## Given entries
Lemma installed_runtime (c : C) (d : PersistedState K E P) :
  replica_runtime (install_loaded (replica_new : Replica K E St P) c (Some (saved_parts d))).1 = d.
Proof.
  cbn [saved_parts install_loaded fst]. set (r1 := set_members _ _ _ _). set (l := map_to_list (st_entries d)).
  destruct (insert_fold_map l r1 (NoDup_fst_map_to_list _)) as (Em & Emem & Eack). unfold replica_runtime.
  cbn [just_insert_bulk record_changes retire_change_count set_generations set_changes set_members rp_map rp_members rp_tombstone_acks].
  rewrite Em, Emem, Eack. unfold r1, l. cbn. rewrite list_to_map_to_list, (right_id_L ∅ (∪)). by destruct d.
Qed.

(** ** Properties *)

(** C15. A clean shutdown loses nothing. For a store installed over a backend, whatever tasks and
    snapshots have run, a failure count of zero at shutdown and [Ok] as the final snapshot mean that
    the backend holds exactly the entries, members and acknowledgements of the store, that a store
    started over it has them again, and that the liveness report says when. *)
Theorem clean_shutdown_restores m0 m now m' outcome (c : C) :
  backend_ok (rm_persistence m0) → installed (replica m0) (rm_persistence m0) → rm_consecutive_failures m0 = 0%N →
  rtc facade_step m0 m → rm_consecutive_failures m = 0%N → run_end m now = Some (m', outcome) → final_snapshot outcome = Ok tt →
  ss_last_snapshot_at (sync_state m') = Some now ∧ rm_consecutive_failures m' = 0%N ∧
  ∃ d, load (rm_persistence m') = Ok (Some d) ∧
    replica_runtime (install_loaded (replica_new : Replica K E St P) c (Some (saved_parts d))).1 ≡ replica_runtime (replica m).
Proof.
  intros Hb Hi H0' Hrun Hzero Hend Hout.
  assert (Hm : healthy m).
  { assert (Hm0 : healthy m0).
    { constructor; [by apply installed_consistent|]. intros _. destruct Hi as (o & c0 & _ & <-). by destruct o. }
    clear - Hm0 Hrun tombstone_stamped tombstone_edited. induction Hrun as [m|m1 m2 m3 H12 _ IH]; [done|].
    by apply IH, (facade_step_healthy m1 m2). }
  destruct Hm as [Hc Hf]. unfold run_end, snapshot_now in Hend.
  apply bind_Some in Hend as ([m1 res] & Hs & Heq). injection Heq as <- <-. cbn in Hout. subst res.
  apply bind_Some in Hs as ([[r b] res] & Hs & Heq).
  assert (Hid : between_tasks (id : Replica K E St P → Replica K E St P)) by (intros r0; apply rtc_refl).
  destruct (snapshot_consistent tombstone_stamped tombstone_edited _ _ _ _ Hc Hid Hid) as (r1 & b1 & res1 & Hs1 & _ & Hok).
  rewrite Hs in Hs1. injection Hs1 as <- <- <-. destruct res as [[]|err]; [|by destruct (_ =? _)%N]. injection Heq as <-.
  destruct (quiet_snapshot_closes _ _ _ _ (du_tracker _ _ _ (co_durable _ _ Hc)) (Hf Hzero) Hs) as [Hrt Hopen].
  destruct (Hok eq_refl) as [_ (d & Hl & Hd)]. split_and!; [done..|]. exists d. split; [done|].
  rewrite installed_runtime, <- Hrt, <- Hd. symmetry. apply Hopen.
Qed.

(** [peers_vec] reads the contacts without expiring them. *)
Lemma expired_peer_still_listed i (peer : P) (since now : N) : en_peers (in_engine i) !! peer = Some since →
  (PEER_EXPIRATION ≤ saturating_sub now since)%N → peer ∈ peers_vec i ∧ peer ∉ (get_peers (en_peers (in_engine i)) now).2.
Proof.
  intros Hp Hold. split.
  - unfold peers_vec. apply list_elem_of_fmap. exists (peer, since). split; [done|]. by apply elem_of_map_to_list.
  - unfold get_peers. cbn. intros ([p t] & -> & Hin)%list_elem_of_fmap. apply elem_of_map_to_list, map_lookup_filter_Some in Hin as [Hin Hlt].
    cbn in *. rewrite Hp in Hin. injection Hin as <-. lia.
Qed.
End facade.

(** ** A concrete store over memory *)

#[local] Existing Instances small_lww small_state.

Definition demo_inner : Inner (K := N) (E := N) (C := N) (St := bool) (P := N) (Ag := unit) (R := unit) (Net := N) (Tr := unit) :=
  {| in_engine := {| small_engine with en_replica := replica_new |}; in_round := small_start; in_lift_key := None; in_port := 7;
     in_transport := tt; in_reconcile_interval := seconds 1; in_repair_interval := 1; in_bulk_send_rate := None;
     in_framing := FramingConfig_default; in_max_concurrent_bulk_dumps := 1; in_max_value_size := None; in_broadcasts_in_flight := 0;
     in_max_concurrent_broadcasts := 1; in_authenticator := Disabled; in_node_id_is_random := false; in_max_peers := 4;
     in_coalesce_window := 0; in_coalesce_pending := ∅ |}.
Definition demo_map : ReplicatedMap (B := option (PersistedState N N N)) (Src := unit) := from_engine demo_inner None (Some (seconds 5)) 1.
Definition demo_written : Replica N N bool N := (just_insert replica_new 1%N 8%N).1.
Definition demo_stored := set_store demo_map demo_written None.

Lemma clean_shutdown_restores_witness : ∃ m' d,
  run_end demo_stored 77 = Some (m', {| final_snapshot := Ok tt |}) ∧ ss_last_snapshot_at (sync_state m') = Some 77%N ∧
  load (rm_persistence m') = Ok (Some d) ∧
  replica_runtime (install_loaded (replica_new : Replica N N bool N) 0%N (Some (saved_parts d))).1 ≡ replica_runtime demo_written.
Proof.
  destruct (run_end demo_stored 77) as [[m' outcome]|] eqn:Hr; [|vm_compute in Hr; discriminate].
  assert (Ho : outcome = {| final_snapshot := Ok tt |}) by (vm_compute in Hr; congruence).
  destruct (clean_shutdown_restores small_stamped (λ _ _, eq_refl) demo_map demo_stored 77 m' outcome 0%N) as (Hl & _ & d & Hd & Hrt).
  - exact I.
  - exists None, 0%N. split; reflexivity.
  - reflexivity.
  - apply rtc_once, fs_tasks, rtc_once. split; [apply crit_insert|vm_compute; reflexivity].
  - reflexivity.
  - exact Hr.
  - rewrite Ho. reflexivity.
  - exists m', d. rewrite <- Ho. split; [reflexivity|]. split; [exact Hl|]. split; [exact Hd|exact Hrt].
Defined.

## Problem requirements
Begin with the line that contains "assert (Ho : outcome" and quote each line after it exactly, stopping after the last line of the data.

## Your response
  assert (Ho : outcome = {| final_snapshot := Ok tt |}) by (vm_compute in Hr; congruence).
  destruct (clean_shutdown_restores small_stamped (λ _ _, eq_refl) demo_map demo_stored 77 m' outcome 0%N) as (Hl & _ & d & Hd & Hrt).
  - exact I.
  - exists None, 0%N. split; reflexivity.
  - reflexivity.
  - apply rtc_once, fs_tasks, rtc_once. split; [apply crit_insert|vm_compute; reflexivity].
  - reflexivity.
  - exact Hr.
  - rewrite Ho. reflexivity.
  - exists m', d. rewrite <- Ho. split; [reflexivity|]. split; [exact Hl|]. split; [exact Hd|exact Hrt].
Defined.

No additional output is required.